Set down exactly the first line of the entries and every line after it, through the line with "intros Hok Hhas Hbd. unfold alloc_page.".

[RECORDS TO USE — start]

Lemma alloc_page_ok flag b :
  bpm_ok b → has_frame b → 2 * max_ava_pgid_ (dm (disk_manager_ b)) ≤ MAX_INT_PAGES →
  ∃ f b' p, alloc_page flag b = Ok (f, b') ∧ bpm_ok b' ∧ frame b' f = Ok p ∧
    mapping_ b' !! page_id_ p = Some f ∧ pin_count_ p = 1 ∧ is_dirty_ p = true ∧
    (page_id_ p ∉ alloced b) ∧ alloced b' = oset_insert (page_id_ p) (alloced b) ∧
    (∀ q, q ∈ alloced b → view b' q = view b q) ∧ pinned_stay (-1) b b' ∧
    (∀ g, g ≠ f → avail b g → avail b' g) ∧ max_ava_pgid_ (dm (disk_manager_ b')) ≤ 2 * max_ava_pgid_ (dm (disk_manager_ b)).
Proof.
  intros Hok Hhas Hbd. unfold alloc_page.
  destruct (DiskManager.alloc_page_aux flag (disk_manager_ b) (bo_disk _ _ Hok) Hbd)
    as (id&d&bs&Ha&Hdok&Hidr&Hnin&_&Hal&Hmx&_&_&Hdk&_&_).
  rewrite Ha. cbn [mbind res_bind].
  assert (mapping_ b !! id = None) as Hnone.
  { apply eq_None_not_Some. intros [g Hg]. destruct (bo_map _ _ Hok _ _ Hg) as [? Hr].
    by apply Hnin, Hr. }
  assert (alloced (upd_disk d b) = oset_insert id (alloced b)) as Hal' by done.
  assert (∀ q, q ∈ alloced b → q ∈ alloced (upd_disk d b)) as Hsub.
  { intros q Hq. rewrite Hal'. apply elem_of_oset_insert. by right. }
  assert (bpm_okx id (upd_disk d b)) as Hok0.
  { destruct Hok as [Hla Hpg Hrep Hfree Hnd Hmap Hrin Hdk' Hun]. constructor; try done.
    - intros q g Hg. destruct (Hmap _ _ Hg) as [p [F I P S A Re C]]. exists p. constructor; try done.
      + by apply Hsub.
      + intros H1 H2. destruct (C H1 H2) as (bs1&?&?&?). exists bs1. bp. by rewrite Hdk.
    - intros q Hq Hne Hno. rewrite Hal' in Hq. apply elem_of_oset_insert in Hq as [->|Hq]; [done|].
      bp. rewrite Hdk by done. apply Hun; [done| |done]. intros ->.
      pose proof (proj1 (do_part _ Hdk' (-1)) (or_intror Hq)). lia. }
  assert (∀ q, q ∈ alloced b → view (upd_disk d b) q = view b q) as Hv0.
  { intros q Hq. unfold view. bp. by rewrite Hdk. }
  assert (w_lock (upd_disk d b) = Ok (upd_latch true (upd_disk d b))) as ->.
  { unfold w_lock. bp. by rewrite (bo_latch _ _ Hok). }
  cbn [mbind res_bind].
  destruct (ensure_free_ok id (length (pages_ b)) (upd_disk d b) Hok0 Hhas) as (b1&He&Hok1&Hk&Hfl&Hlen).
  unfold ensure_fuel. change (pages_ (upd_latch true (upd_disk d b))) with (pages_ b). rewrite He.
  cbn [mbind res_bind]. change (free_list_ (upd_latch true b1)) with (free_list_ b1).
  destruct (free_list_ b1) as [|f rest] eqn:Ef; [done|].
  destruct (bo_free _ _ Hok1 f) as [Hlt Hnom]; [rewrite Ef; by left|].
  destruct (frame_ex b1 f Hlt) as [p0 Hp0]. cbv zeta. bp.
  rewrite (ke_unmapped _ _ Hk id Hnone). 
  match goal with |- context [frame ?x f] => set (b2 := x) end.
  change (frame b2 f) with (frame b1 f). rewrite Hp0. cbn [mbind res_bind].
  pose proof (frame_page_ok _ _ _ (bo_pages _ _ Hok1) Hp0) as Hpo0.
  destruct (set_lsn_ok (add_pin_count (set_pin_count_zero (set_is_dirty p0 true))) (-1))
    as (p1&Hp1&Ho1&_&Hc1&Hd1&_&_); [done|]. rewrite Hp1. cbn [mbind res_bind].
  destruct (set_page_id_ok p1 id) as (p2&Hp2&Ho2&Hi2&Hc2&Hd2&_&_); [done|]. rewrite Hp2. cbn [mbind res_bind].
  destruct (set_status_ok p2) as (p3&Hp3&Ho3&Hi3&Hc3&Hd3&_&Hs3); [done|]. rewrite Hp3. cbn [mbind res_bind].
  assert (page_id_ p3 = id) as Hid by congruence.
  assert (pin_count_ p3 = 1) as Hpin by (rewrite Hc3, Hc2, Hc1; done).
  pose proof (ke_alloced _ _ Hk) as Hal1.
  destruct (install_ok id b1 f rest p3) as (H1&H2&H3&H4&H5); try done.
  { rewrite Hal1, Hal'. apply elem_of_oset_insert. by left. }
  { by apply (ke_unmapped _ _ Hk). }
  exists f, (upd_free rest (upd_mapping (<[id := f]> (mapping_ b1)) (set_frame b1 f p3))), p3.
  rewrite Hid. split_and!; try done.
  - unfold b2, set_frame, upd_free, upd_mapping, w_unlock, upd_latch, upd_pages. bp.
    by rewrite (bo_latch _ _ Hok1).
  - bp. apply lookup_insert_eq.
  - rewrite Hd3, Hd2, Hd1. done.
  - exact (eq_trans Hal1 Hal').
  - intros q Hq. rewrite H4.
    + rewrite (ke_view _ _ Hk); [by apply Hv0|by apply Hsub].
    + rewrite Hal1. by apply Hsub.
    + intros ->. by apply Hnin.
  - intros q g p' Hne Hg Hf' Hp'. destruct (ke_pinned _ _ Hk q g p') as [G1 G2]; [done..|].
    destruct (H5 q g p') as (?&?&Hd5); [intros ->; congruence|done..|]. split_and!; [done..|].
    rewrite Hd5, (ke_disk _ _ Hk q g p') by done. bp. destruct (bo_map _ _ Hok _ _ Hg) as [? Hr]. apply Hdk, Hr.
  - intros g Hg Hav. assert (avail b1 g) as Ha1 by by apply (ke_avail _ _ Hk). destruct Ha1 as [Ha1|Ha1]; [left|by right].
    rewrite Ef in Ha1. by apply elem_of_cons in Ha1 as [?|?].
  - bp. rewrite (ke_dm _ _ Hk). apply Hmx.
Qed.
Definition Value_invalid : Value := mkValue VNone kInvalid (-1).
Definition Value_bool (b : bool) : Value := mkValue (VBool b) kBoolean (-1).
Definition Value_cmp (c : CmpResult) : Value := mkValue (VBool (bool_decide (c = kTrue))) kBoolean (-1).
Definition Value_int (z : Z) : Value := mkValue (VInt z) kInteger (-1).
Definition Value_dec (d : Z) : Value := mkValue (VDec d) kDecimal (-1).
(** [construct(val, size)]: [size] bytes of [val] and a NUL *)
Definition construct_char (val : bytes) (size : Z) : res Value :=
  buf ← mem_set (replicate (Z.to_nat (size + 1)) 0) 0 0 (size + 1);
  bs ← mem_read val 0 size;
  buf ← mem_write buf 0 bs;
  buf ← wr8 buf size 0;
  Ok (mkValue (VChar buf) kChar size).
(** [Value(const char *val)]: [val] is the array whose start the pointer is *)
Definition Value_cstr (val : bytes) : res Value := s ← c_string val 0; construct_char val (zlen s).
(** [Value(const string_t&)] *)
Definition Value_string (s : bytes) : Value := mkValue (VChar (s ++ [0])) kChar (zlen s).

(** ** The virtual class [Type] *)

Record Type_ := mkType {
  cmp_less : Value → Value → res CmpResult;
  cmp_less_and_eq : Value → Value → res CmpResult;
  cmp_eq : Value → Value → res CmpResult;
  cmp_not_eq : Value → Value → res CmpResult;
  cmp_greater_and_eq : Value → Value → res CmpResult;
  cmp_greater : Value → Value → res CmpResult;
  minus : Value → Value → res Value;
  add : Value → Value → res Value;
  multiply : Value → Value → res Value;
  divide : Value → Value → res Value;
  vmin : Value → Value → res Value;
  vmax : Value → Value → res Value;
  (* [serialize_to(dst, src)]: the buffer and offset of [dst], the union [src] is in *)
  t_serialize_to : bytes → Z → union → res bytes;
  (* [deserialize_from(dst, src)]: the union [dst] is in, the buffer and offset of [src] *)
  t_deserialize_from : union → bytes → Z → res union;
}.

Definition cmp_of (b : bool) : CmpResult := if b then kTrue else kFalse.

Definition Boolean : Type_ :=
  let no_cmp (_ _ : Value) : res CmpResult := Ok kFalse in
  let no_op (_ _ : Value) : res Value := Ok Value_invalid in
  {| cmp_less := no_cmp; cmp_less_and_eq := no_cmp;
     cmp_eq := λ l r, a ← get_boolean l; b ← get_boolean r; Ok (cmp_of (eqb a b));
     cmp_not_eq := λ l r, a ← get_boolean l; b ← get_boolean r; Ok (if eqb a b then kFalse else kTrue);
     cmp_greater_and_eq := no_cmp; cmp_greater := no_cmp;
     minus := no_op; add := no_op; multiply := no_op; divide := no_op; vmin := no_op; vmax := no_op;
     t_serialize_to := λ dst o u, bs ← mem_read (union_bytes u) 0 BOOLEAN_T_SIZE; mem_write dst o bs;
     t_deserialize_from := λ _ src o,
       b ← rd8 src o;
       (* a [bool] is 0 or 1, any other byte is an indeterminate value *)
       if b =? 0 then Ok (VBool false) else if b =? 1 then Ok (VBool true) else Err UninitRead |}.

Definition Integer : Type_ :=
  let cmp (f : Z → Z → bool) l r : res CmpResult := a ← get_integer l; b ← get_integer r; Ok (cmp_of (f a b)) in
  let op (f : Z → Z → res Z) l r : res Value := a ← get_integer l; b ← get_integer r; z ← f a b; Ok (Value_int z) in
  {| cmp_less := cmp Z.ltb; cmp_less_and_eq := cmp Z.leb; cmp_eq := cmp Z.eqb;
     cmp_not_eq := cmp (λ a b, negb (a =? b)); cmp_greater_and_eq := cmp Z.geb; cmp_greater := cmp Z.gtb;
     minus := op sub32; add := op add32; multiply := op mul32; divide := op div32;
     vmin := op (λ a b, Ok (Z.min a b)); vmax := op (λ a b, Ok (Z.max a b));
     t_serialize_to := λ dst o u, bs ← mem_read (union_bytes u) 0 INTEGER_T_SIZE; mem_write dst o bs;
     t_deserialize_from := λ _ src o, z ← rd32 src o; Ok (VInt z) |}.

Definition Decimal : Type_ :=
  let cmp (f : Z → Z → bool) l r : res CmpResult := a ← get_decimal l; b ← get_decimal r; Ok (cmp_of (f a b)) in
  let op (f : Z → Z → Z) l r : res Value := a ← get_decimal l; b ← get_decimal r; Ok (Value_dec (f a b)) in
  {| cmp_less := cmp d_lt; cmp_less_and_eq := cmp d_le; cmp_eq := cmp d_eq;
     cmp_not_eq := cmp (λ a b, negb (d_eq a b)); cmp_greater_and_eq := cmp (λ a b, d_le b a); cmp_greater := cmp (λ a b, d_lt b a);
     minus := op (d_op SFsub); add := op (d_op SFadd); multiply := op (d_op SFmul); divide := op (d_op SFdiv);
     (* [std::min] and [std::max] keep the first argument unless the second is smaller, larger *)
     vmin := op (λ a b, if d_lt b a then b else a); vmax := op (λ a b, if d_lt a b then b else a);
     t_serialize_to := λ dst o u, bs ← mem_read (union_bytes u) 0 DECIMAL_T_SIZE; mem_write dst o bs;
     t_deserialize_from := λ _ src o, bs ← mem_read src o DECIMAL_T_SIZE; Ok (VDec (dec64 bs)) |}.

Definition Char : Type_ :=
  let no_cmp (_ _ : Value) : res CmpResult := Ok kFalse in
  let no_op (_ _ : Value) : res Value := Ok Value_invalid in
  {| cmp_less := no_cmp; cmp_less_and_eq := no_cmp; cmp_eq := no_cmp; cmp_not_eq := no_cmp;
     cmp_greater_and_eq := no_cmp; cmp_greater := no_cmp;
     minus := no_op; add := no_op; multiply := no_op; divide := no_op; vmin := no_op; vmax := no_op;
     t_serialize_to := λ dst o u,
       match u with
       | VChar buf => s ← c_string buf 0; mem_write dst o (s ++ [0])
       | _ => Err UninitRead
       end;
     t_deserialize_from := λ u src o,
       match u with
       | VChar buf => s ← c_string src o; buf ← mem_write buf 0 (s ++ [0]); Ok (VChar buf)
       | _ => Err UninitRead
       end |}.

Definition singleton : list Type_ := [Boolean; Integer; Decimal; Char].
(** [singleton[(int)type_id]]; the index of [kInvalid] is -1 *)
Definition get_instance (t : TypeId) : res Type_ :=
  if TypeId_int t <? 0 then Err OutOfBounds else of_opt OutOfBounds (singleton !! Z.to_nat (TypeId_int t)).

Definition Value_serialize_to (v : Value) (storage : bytes) (o : Z) : res bytes :=
  T ← get_instance (type_id_ v); t_serialize_to T storage o (value_ v).
Definition Value_deserialize_from (v : Value) (src : bytes) (o : Z) : res Value :=
  T ← get_instance (type_id_ v);
  u ← t_deserialize_from T (value_ v) src o;
  Ok (mkValue u (type_id_ v) (str_len_ v)).
(** [Value(char *value, TypeId type_id, size_t_ str_size)] *)
Definition Value_from (src : bytes) (o : Z) (type_id : TypeId) (str_size : Z) : res Value :=
  u ← (if decide (type_id = kChar)
       then buf ← mem_set (replicate (Z.to_nat (str_size + 1)) 0) 0 0 (str_size + 1); Ok (VChar buf)
       else Ok VNone);
  Value_deserialize_from (mkValue u type_id str_size) src o.

(** ** Operators *)

(** [std::string::compare], by the unsigned bytes *)
Fixpoint str_lt (a b : bytes) : bool :=
  match a, b with
  | _, [] => false
  | [], _ :: _ => true
  | x :: a, y :: b => if x <? y then true else if x =? y then str_lt a b else false
  end.
Lemma empty_test d sl offs i s : rep_at d sl offs → sl !! i = Some s →
  ((match s with Some _ => offs i | None => 0 end) =? 0) = negb (is_full s).
Proof.
  intros Hr Hi. destruct s as [x|]; [|done]. destruct (offs_pos _ _ _ _ _ Hr Hi). apply Z.eqb_neq. lia.
Qed.

Lemma first_slot_spec f sl k : 
  match first_slot f sl k with
  | Some i => ∃ j s, i = (k + j)%nat ∧ sl !! j = Some s ∧ f s = true
  | None => ∀ i s, sl !! i = Some s → f s = false
  end.
Proof.
  revert k. induction sl as [|s sl IH]; intros k; cbn [first_slot]; [by intros i s|].
  destruct (f s) eqn:E; [exists 0%nat, s; split_and!; [lia|done|done]|].
  specialize (IH (S k)). destruct (first_slot f sl (S k)).
  - destruct IH as (j&s'&->&?&?). exists (S j), s'. split_and!; [lia|done|done].
  - intros [|i] s' Hi; cbn in Hi; [congruence|by eapply IH].
Qed.

(** ** Filling a slot *)

Definition put (d : bytes) (i : nat) (o : Z) (bs : bytes) : res bytes :=
  d ← mem_write d o bs;
  d ← set_free_space_pointer d o;
  insert_tuple_record d (Z.of_nat i) o (zlen bs).

Lemma put_tuple_ok d sl offs i bs :
  rep_but (Some i) d sl offs → sl !! i = Some None → 0 < zlen bs ≤ free_of sl →
  ∃ d', put d i (fsp_of sl - zlen bs) bs = Ok d' ∧
    rep_at d' (<[i := Some (false, bs)]> sl) (λ j, if decide (j = i) then fsp_of sl - zlen bs else offs j).
Proof.
  intros Hr Hi [Hpos Hfree]. pose proof (ra_bounds _ _ _ _ Hr) as [Hz [Hb1 Hb2]]. pose proof (ra_len _ _ _ _ Hr) as Hlen.
  pose proof (slot_lt _ _ _ Hi) as Hlt. set (o := fsp_of sl - zlen bs). unfold free_of in Hfree.
  assert (∀ j, sl !! j ≠ None → Z.of_nat j < zlen sl) as Hjlt.
  { intros j Hj. destruct (sl !! j) eqn:E; [by eapply slot_lt|done]. }
  assert (FIRST_TUPLE_OFFSET + zlen sl * TUPLE_RECORD_SZ ≤ o ∧ o + zlen bs = fsp_of sl) as [Ho Ho'] by (unfold o; lia).
  unfold put. destruct (mem_write_ex d o bs) as (d1&->&L1&R1&F1); [tp_lia..|]. cbn [mbind res_bind].
  unfold set_free_space_pointer. destruct (wr32_ex d1 FREE_SPACE_PTR_OFFSET o) as (d2&->&L2&R2&F2); [tp_lia..|]. cbn [mbind res_bind].
  unfold insert_tuple_record, set_tuple_offset, set_tuple_size. rewrite !rec_at_of, Nat2Z.id by lia.
  assert (FIRST_TUPLE_OFFSET ≤ rec_at i ∧ rec_at i + 8 ≤ o) as [Hri1 Hri2] by (unfold rec_at in *; tp_lia).
  destruct (wr32_ex d2 (rec_at i) o) as (d3&->&L3&R3&F3); [tp_lia..|]. cbn [mbind res_bind].
  destruct (wr32_ex d3 (rec_at i + OFFSET_T_SIZE) (zlen bs)) as (d4&->&L4&R4&F4); [tp_lia..|].
  exists d4. split; [done|].
  assert (∀ j, j ≠ i → Z.of_nat j < zlen sl → rec_at j + 8 ≤ o ∧ FIRST_TUPLE_OFFSET ≤ rec_at j ∧
    (rec_at j + 8 ≤ rec_at i ∨ rec_at i + 8 ≤ rec_at j)) as Hrec by (intros; unfold rec_at in *; tp_lia).
  assert (fsp_of (<[i := Some (false, bs)]> sl) = o) as Hfsp.
  { unfold fsp_of, o. rewrite (used_insert _ _ _ _ Hi). unfold fsp_of. cbn [slot_bytes]. lia. }
  assert (zlen (<[i := Some (false, bs)]> sl) = zlen sl) as Hzl by (unfold zlen; by rewrite length_insert).
  assert (∀ a, a + 4 ≤ rec_at i ∨ o + zlen bs ≤ a ∨ rec_at i + 8 ≤ a ∧ a + 4 ≤ o → a + 4 ≤ FREE_SPACE_PTR_OFFSET ∨ FREE_SPACE_PTR_OFFSET + 4 ≤ a →
    rd32 d4 a = rd32 d a) as Hrd.
  { intros a H1 H2. rewrite (rd32_ext d3 d4), (rd32_ext d2 d3), (rd32_ext d1 d2), (rd32_ext d d1); [done|..].
    - apply F1. lia.
    - apply F2. lia.
    - apply F3. lia.
    - apply F4. tp_lia. }
  constructor.
  - congruence.
  - rewrite Hzl, Hrd; [apply Hr|tp_lia|tp_lia].
  - rewrite Hfsp. rewrite (rd32_ext d3 d4), (rd32_ext d2 d3); [done|apply F3; tp_lia|apply F4; tp_lia].
  - unfold free_of. rewrite Hfsp, Hzl. lia.
  - intros j s _ Hj. destruct (decide (j = i)) as [->|Hji].
    + rewrite list_lookup_insert_eq in Hj by (by eapply lookup_lt_Some). injection Hj as <-.
      rewrite (rd32_ext d3 d4); [done|apply F4; tp_lia].
    + rewrite list_lookup_insert_ne in Hj by done. destruct (Hrec j Hji) as (?&?&?); [by eapply slot_lt|].
      rewrite Hrd; [|tp_lia|tp_lia]. apply Hr; [congruence|done].
  - intros j del b Hj. rewrite Hfsp. destruct (decide (j = i)) as [->|Hji].
    + rewrite list_lookup_insert_eq in Hj by (by eapply lookup_lt_Some). injection Hj as <- <-. cbn [enc_size].
      split_and!; [done|done|lia|lia|]. rewrite F4, F3, F2; [done|tp_lia|tp_lia|tp_lia].
    + rewrite list_lookup_insert_ne in Hj by done. destruct (Hrec j Hji) as (?&?&?); [by eapply slot_lt|].
      destruct (ra_some _ _ _ _ Hr j del b Hj) as (S1&S2&S3&S4&S5).
      split_and!; [|done|lia|done|].
      * rewrite Hrd; [done|tp_lia|tp_lia].
      * rewrite F4, F3, F2, F1; [done|tp_lia|tp_lia|tp_lia|tp_lia].
  - intros j k x y Hj Hk Hjk. destruct (decide (j = i)) as [->|Hji], (decide (k = i)) as [->|Hki]; [done|..].
    + rewrite list_lookup_insert_eq in Hj by (by eapply lookup_lt_Some). injection Hj as <-.
      rewrite list_lookup_insert_ne in Hk by done. destruct y as [dk bk].
      destruct (ra_some _ _ _ _ Hr k dk bk Hk) as (_&_&?&_). left. cbn. lia.
    + rewrite list_lookup_insert_eq in Hk by (by eapply lookup_lt_Some). injection Hk as <-.
      rewrite list_lookup_insert_ne in Hj by done. destruct x as [dj bj].
      destruct (ra_some _ _ _ _ Hr j dj bj Hj) as (_&_&?&_). right. cbn. lia.
    + rewrite list_lookup_insert_ne in Hj by done. rewrite list_lookup_insert_ne in Hk by done. by apply (ra_disj _ _ _ _ Hr).
Qed.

[RECORDS TO USE — finish]

*EXERCISE OUTPUT:*
Lemma alloc_page_ok flag b :
  bpm_ok b → has_frame b → 2 * max_ava_pgid_ (dm (disk_manager_ b)) ≤ MAX_INT_PAGES →
  ∃ f b' p, alloc_page flag b = Ok (f, b') ∧ bpm_ok b' ∧ frame b' f = Ok p ∧
    mapping_ b' !! page_id_ p = Some f ∧ pin_count_ p = 1 ∧ is_dirty_ p = true ∧
    (page_id_ p ∉ alloced b) ∧ alloced b' = oset_insert (page_id_ p) (alloced b) ∧
    (∀ q, q ∈ alloced b → view b' q = view b q) ∧ pinned_stay (-1) b b' ∧
    (∀ g, g ≠ f → avail b g → avail b' g) ∧ max_ava_pgid_ (dm (disk_manager_ b')) ≤ 2 * max_ava_pgid_ (dm (disk_manager_ b)).
Proof.
  intros Hok Hhas Hbd. unfold alloc_page.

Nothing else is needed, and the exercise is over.